* **Entries provided**
↓↓↓
(** [remove_escaped_chars]: the function is written on what remains of
    [in] from index [i] on.  [i < in.size() - 2] says that at least
    three characters remain; a '%' then consumes three of them, another
    character one; the last two characters are copied as they are. *)
Fixpoint remove_escaped_chars (s : string) : string :=
  match s with
  | String c1 t =>
      match t with
      | String c2 (String c3 rest) =>
          if Ascii.eqb c1 "%" then
            let d1 := h2d (char_code c2) in
            let d2 := h2d (char_code c3) in
            if negb (d1 =? -1) && negb (d2 =? -1)
            then String (char_of (Z.shiftl d1 4 + d2)) (remove_escaped_chars rest)
            else String "%" (String c2 (String c3 (remove_escaped_chars rest)))
          else String c1 (remove_escaped_chars t)
      | _ => s
      end
  | EmptyString => s
  end.

(** Percent-encoding as RFC 2396 has it, with upper-case digits: the
    encoder [remove_escaped_chars] is the inverse of.  [must] says which
    characters are escaped besides '%' itself. *)
Definition hex_digit (n : Z) : ascii :=
  if n <? 10 then char_of (48 + n) else char_of (65 + (n - 10)).

Definition escape_char (c : ascii) : string :=
  String "%" (String (hex_digit (char_code c / 16))
                (String (hex_digit (char_code c mod 16)) "")).

Fixpoint escape (must : ascii -> bool) (s : string) : string :=
  match s with
  | EmptyString => EmptyString
  | String c s' =>
      (if must c || Ascii.eqb c "%" then escape_char c else String c "")
        +:+ escape must s'
  end.

(** A scheme of RFC 2396: a letter, then letters, digits, '+', '-', '.'. *)
Definition valid_scheme (sch : string) : bool :=
  match sch with
  | EmptyString => false
  | String c _ => isalpha c && all_chars scheme_char sch
  end.

(** *** Dot segments *)

(** [in.find_first_of(markers, pos)]; [None] is [npos]. *)
Fixpoint find_first_of (markers : list ascii) (s : string) (pos : nat)
    : option nat :=
  match s with
  | EmptyString => None
  | String c s' =>
      match pos with
      | O => if ascii_in markers c then Some O
             else option_map S (find_first_of markers s' O)
      | S p => option_map S (find_first_of markers s' p)
      end
  end.

(** [in[n]], for [n] within the string. *)
Definition nth_char (s : string) (n : nat) : ascii :=
  match String.get n s with
  | Some c => c
  | None => "000"%char
  end.

Definition markers : list ascii := ["/"%char; "?"%char].

(** What the loop of [remove_dots] does with one element; [None] is the
    early [return std::string()]. *)
Definition path_elt (vpath : list string) (elt : string)
    : option (list string) :=
  if String.eqb elt "" || String.eqb elt "." then Some vpath
  else if String.eqb elt ".." then
    match vpath with
    | [] => None
    | _ :: _ => Some (removelast vpath)
    end
  else Some (vpath ++ [elt]).

(** The [while (pos != npos)] loop of [remove_dots], one iteration per
    unit of [fuel]; every iteration moves [pos] forward, so that
    [length in + 1 - pos] iterations are never exceeded. *)
Fixpoint remove_dots_loop (fuel : nat) (inp : string) (pos : nat)
    (vpath : list string) : option (list string) :=
  match fuel with
  | O => Some vpath
  | S fuel' =>
      let epos :=
        match find_first_of markers inp pos with
        | Some e => if Ascii.eqb (nth_char inp e) "?" then None else Some e
        | None => None
        end in
      match epos with
      | Some e =>
          if Nat.eqb e pos then remove_dots_loop fuel' inp (S pos) vpath
          else
            match path_elt vpath (substr inp pos (e - pos)) with
            | None => None
            | Some v => remove_dots_loop fuel' inp e v
            end
      | None => path_elt vpath (substr_from inp pos)
      end
  end.

(** [s.back()] and [s.pop_back()]. *)
Fixpoint back (s : string) : option ascii :=
  match s with
  | EmptyString => None
  | String c EmptyString => Some c
  | String _ s' => back s'
  end.

Fixpoint pop_back (s : string) : string :=
  match s with
  | EmptyString => EmptyString
  | String c EmptyString => EmptyString
  | String c s' => String c (pop_back s')
  end.

Definition ends_with_slash (s : string) : bool :=
  match back s with
  | Some c => Ascii.eqb c "/"
  | None => false
  end.

(** [out += elt + "/"] for every element. *)
Fixpoint concat_elts (vpath : list string) : string :=
  match vpath with
  | [] => ""
  | elt :: v => elt +:+ "/" +:+ concat_elts v
  end.

(** The output stage of [remove_dots]. *)
Definition remove_dots_out (isabs endslash : bool) (vpath : list string)
    : string :=
  let out := (if isabs then "/" else "") +:+ concat_elts vpath in
  if negb endslash && (1 <? String.length out)%nat && ends_with_slash out
  then pop_back out else out.

Definition remove_dots (inp : string) : string :=
  match inp with
  | EmptyString => inp
  | String c0 _ =>
      let isabs := Ascii.eqb c0 "/" in
      let endslash := ends_with_slash inp in
      match remove_dots_loop (S (String.length inp)) inp 0 [] with
      | None => ""
      | Some vpath => remove_dots_out isabs endslash vpath
      end
  end.

(** The same loop read one character at a time: [elt] holds the
    characters since the last '/'. *)
Fixpoint dots_scan (vpath : list string) (elt : string) (s : string)
    : option (list string) :=
  match s with
  | EmptyString => path_elt vpath elt
  | String c s' =>
      if Ascii.eqb c "/" then
        match path_elt vpath elt with
        | None => None
        | Some v => dots_scan v "" s'
        end
      else if Ascii.eqb c "?" then path_elt vpath (elt +:+ s)
      else dots_scan vpath (elt +:+ String c "") s'
  end.

(** A path segment that is kept: not empty, not a dot segment, without
    '/' or '?'. *)
Definition plain_elt (x : string) : bool :=
  negb (String.eqb x "") && negb (String.eqb x ".")
  && negb (String.eqb x "..")
  && all_chars (fun c => negb (ascii_in markers c)) x.

Definition query_free (s : string) : bool :=
  all_chars (fun c => negb (Ascii.eqb c "?")) s.

(** [n] times "../". *)
Fixpoint dotdots (n : nat) : string :=
  match n with
  | O => ""
  | S n' => "../" +:+ dotdots n'
  end.

(** *** Host, port and the whole URI *)

(** Modelled from the spec: the error kind InvalidUrl of section 7
    ([upnp.h] is not among the sources); the number is that of the
    library's public interface, and only its sign matters below. *)
Definition UPNP_E_INVALID_URL : Z := -108.

Inductive sa_family := AF_UNSPEC | AF_INET | AF_INET6 | AF_OTHER.

(** [sockaddr_storage], read as a [sockaddr_in] or a [sockaddr_in6]: the
    port (in host order) is at the same place in both. *)
Record sockaddr_storage := {
  ss_family : sa_family;
  sin_port : Z;
  sin_addr : string;
  sin6_scope_id : Z
}.

Record addrinfo := {
  ai_family : sa_family;
  ai_addr : sockaddr_storage
}.

Record hostport_type := {
  text : string;
  IPaddress : sockaddr_storage
}.

(** [uri_type] and [hostport_type] with the fields the functions below
    read and write ([uri.h] is not among the sources). *)
Inductive uriType := URITP_ABSOLUTE | URITP_RELATIVE.
Inductive pathType := ABS_PATH | REL_PATH | OPAQUE_PART.

Record uri_type := {
  type : uriType;
  path_type : pathType;
  scheme : string;
  hostport : hostport_type;
  path : string;
  query : string;
  fragment : string
}.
↑↑↑
Counting the lines of the material that hold the string "isabs", state the total and nothing besides.

4